PROBLEM TO WORK ON =>
Every line from the beginning of the data through the line containing "Theorem favourites_stay_in_the_centre files" should be reproduced exactly, and no further lines should be output.

Entries taken from a collection =>
........

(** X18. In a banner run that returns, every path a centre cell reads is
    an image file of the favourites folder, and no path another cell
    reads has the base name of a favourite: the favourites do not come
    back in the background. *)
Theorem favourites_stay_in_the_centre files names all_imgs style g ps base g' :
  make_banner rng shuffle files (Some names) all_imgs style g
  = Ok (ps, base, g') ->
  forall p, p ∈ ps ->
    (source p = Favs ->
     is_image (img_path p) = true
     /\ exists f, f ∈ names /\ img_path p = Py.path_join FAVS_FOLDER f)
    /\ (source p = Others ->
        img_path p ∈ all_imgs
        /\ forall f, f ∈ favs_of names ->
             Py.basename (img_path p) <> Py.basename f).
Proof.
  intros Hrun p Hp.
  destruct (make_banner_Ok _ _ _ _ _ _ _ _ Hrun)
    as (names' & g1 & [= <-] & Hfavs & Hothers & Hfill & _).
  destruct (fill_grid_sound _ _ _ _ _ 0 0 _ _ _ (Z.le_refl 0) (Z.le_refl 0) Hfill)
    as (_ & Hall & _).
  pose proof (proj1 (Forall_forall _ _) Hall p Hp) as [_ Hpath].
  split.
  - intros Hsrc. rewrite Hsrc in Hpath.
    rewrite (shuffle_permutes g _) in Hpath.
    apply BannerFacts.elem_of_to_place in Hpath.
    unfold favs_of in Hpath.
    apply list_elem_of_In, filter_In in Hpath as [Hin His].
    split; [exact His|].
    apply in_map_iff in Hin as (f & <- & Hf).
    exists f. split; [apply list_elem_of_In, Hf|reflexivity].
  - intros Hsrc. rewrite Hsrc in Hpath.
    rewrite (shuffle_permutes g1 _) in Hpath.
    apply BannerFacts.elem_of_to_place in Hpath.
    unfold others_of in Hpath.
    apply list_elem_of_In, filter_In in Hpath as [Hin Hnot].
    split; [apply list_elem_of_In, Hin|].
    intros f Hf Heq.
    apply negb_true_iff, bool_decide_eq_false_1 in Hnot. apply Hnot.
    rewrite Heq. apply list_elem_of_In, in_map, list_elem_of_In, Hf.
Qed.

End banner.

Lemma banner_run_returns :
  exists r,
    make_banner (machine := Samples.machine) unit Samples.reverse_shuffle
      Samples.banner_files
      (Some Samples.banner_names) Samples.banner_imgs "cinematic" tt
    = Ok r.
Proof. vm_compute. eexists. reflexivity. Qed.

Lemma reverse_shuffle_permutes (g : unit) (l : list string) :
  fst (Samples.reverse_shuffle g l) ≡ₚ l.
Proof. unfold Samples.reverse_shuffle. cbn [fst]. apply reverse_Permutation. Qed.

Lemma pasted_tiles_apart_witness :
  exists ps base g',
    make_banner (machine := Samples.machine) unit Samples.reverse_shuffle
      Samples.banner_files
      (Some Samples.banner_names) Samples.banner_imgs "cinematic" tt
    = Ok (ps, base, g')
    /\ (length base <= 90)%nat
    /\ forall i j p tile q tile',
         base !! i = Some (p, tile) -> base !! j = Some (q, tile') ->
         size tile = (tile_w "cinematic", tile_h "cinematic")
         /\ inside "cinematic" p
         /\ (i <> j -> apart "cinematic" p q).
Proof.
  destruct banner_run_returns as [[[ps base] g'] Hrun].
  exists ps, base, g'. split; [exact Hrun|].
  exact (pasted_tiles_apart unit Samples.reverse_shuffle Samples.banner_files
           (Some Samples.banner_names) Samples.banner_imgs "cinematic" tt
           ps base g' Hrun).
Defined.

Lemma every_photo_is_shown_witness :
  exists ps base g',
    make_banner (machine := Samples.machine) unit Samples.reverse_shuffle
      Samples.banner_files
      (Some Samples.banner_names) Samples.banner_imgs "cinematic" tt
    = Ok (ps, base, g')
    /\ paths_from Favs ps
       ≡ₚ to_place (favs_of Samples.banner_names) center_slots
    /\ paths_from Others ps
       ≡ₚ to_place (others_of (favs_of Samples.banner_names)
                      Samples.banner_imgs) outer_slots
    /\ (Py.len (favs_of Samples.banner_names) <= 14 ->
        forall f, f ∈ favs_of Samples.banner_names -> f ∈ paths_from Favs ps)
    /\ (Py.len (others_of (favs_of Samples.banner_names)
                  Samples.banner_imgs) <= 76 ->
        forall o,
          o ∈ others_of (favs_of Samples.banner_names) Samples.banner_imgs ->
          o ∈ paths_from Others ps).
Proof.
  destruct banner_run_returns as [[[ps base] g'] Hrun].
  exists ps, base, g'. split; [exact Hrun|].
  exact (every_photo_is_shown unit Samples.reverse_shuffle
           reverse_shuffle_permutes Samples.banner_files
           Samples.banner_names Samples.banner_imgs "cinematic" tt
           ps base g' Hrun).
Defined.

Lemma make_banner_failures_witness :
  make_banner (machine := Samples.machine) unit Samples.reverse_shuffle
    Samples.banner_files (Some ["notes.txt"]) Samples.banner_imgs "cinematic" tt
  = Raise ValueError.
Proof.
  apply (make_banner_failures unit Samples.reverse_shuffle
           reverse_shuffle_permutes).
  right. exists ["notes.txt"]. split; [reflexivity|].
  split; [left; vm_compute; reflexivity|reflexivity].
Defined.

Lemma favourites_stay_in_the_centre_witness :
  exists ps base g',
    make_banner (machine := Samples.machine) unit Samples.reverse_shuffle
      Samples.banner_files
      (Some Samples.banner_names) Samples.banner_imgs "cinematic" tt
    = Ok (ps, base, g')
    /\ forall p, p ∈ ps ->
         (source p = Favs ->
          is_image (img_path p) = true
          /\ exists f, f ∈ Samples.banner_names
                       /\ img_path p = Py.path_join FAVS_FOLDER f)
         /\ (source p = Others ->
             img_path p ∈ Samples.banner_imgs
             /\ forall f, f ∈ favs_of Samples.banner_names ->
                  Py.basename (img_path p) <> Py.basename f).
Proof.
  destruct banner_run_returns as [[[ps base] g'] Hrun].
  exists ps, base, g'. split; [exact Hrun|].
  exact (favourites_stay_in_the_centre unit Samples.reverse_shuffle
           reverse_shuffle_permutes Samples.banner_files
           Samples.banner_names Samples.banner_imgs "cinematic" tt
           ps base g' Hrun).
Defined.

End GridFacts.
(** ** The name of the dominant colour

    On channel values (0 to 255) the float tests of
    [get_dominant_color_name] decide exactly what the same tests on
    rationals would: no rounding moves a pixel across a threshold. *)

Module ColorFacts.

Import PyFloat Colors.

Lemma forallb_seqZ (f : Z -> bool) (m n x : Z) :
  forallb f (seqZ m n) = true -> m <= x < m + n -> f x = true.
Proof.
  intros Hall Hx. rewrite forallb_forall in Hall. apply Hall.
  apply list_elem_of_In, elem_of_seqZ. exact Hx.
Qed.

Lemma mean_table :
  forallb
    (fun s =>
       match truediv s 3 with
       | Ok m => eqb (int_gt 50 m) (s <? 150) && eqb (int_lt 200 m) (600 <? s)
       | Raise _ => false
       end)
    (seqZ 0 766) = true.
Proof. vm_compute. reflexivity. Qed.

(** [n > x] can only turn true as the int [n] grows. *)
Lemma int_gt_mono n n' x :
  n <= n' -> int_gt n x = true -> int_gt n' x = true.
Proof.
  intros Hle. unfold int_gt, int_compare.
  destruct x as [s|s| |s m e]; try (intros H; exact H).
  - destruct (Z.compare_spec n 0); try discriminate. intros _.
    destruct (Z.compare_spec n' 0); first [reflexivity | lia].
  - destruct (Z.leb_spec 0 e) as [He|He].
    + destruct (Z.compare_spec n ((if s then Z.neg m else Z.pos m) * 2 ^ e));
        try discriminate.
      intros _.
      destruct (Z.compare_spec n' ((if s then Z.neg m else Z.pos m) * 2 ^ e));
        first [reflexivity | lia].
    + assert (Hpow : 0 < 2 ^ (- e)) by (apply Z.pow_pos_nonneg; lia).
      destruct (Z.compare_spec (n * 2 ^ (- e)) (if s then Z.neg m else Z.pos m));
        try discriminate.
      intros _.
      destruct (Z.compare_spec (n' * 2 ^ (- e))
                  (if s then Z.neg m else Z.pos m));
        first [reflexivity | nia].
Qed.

........

COMPLETED TASK =>
(** X18. In a banner run that returns, every path a centre cell reads is
    an image file of the favourites folder, and no path another cell
    reads has the base name of a favourite: the favourites do not come
    back in the background. *)
Theorem favourites_stay_in_the_centre files names all_imgs style g ps base g' :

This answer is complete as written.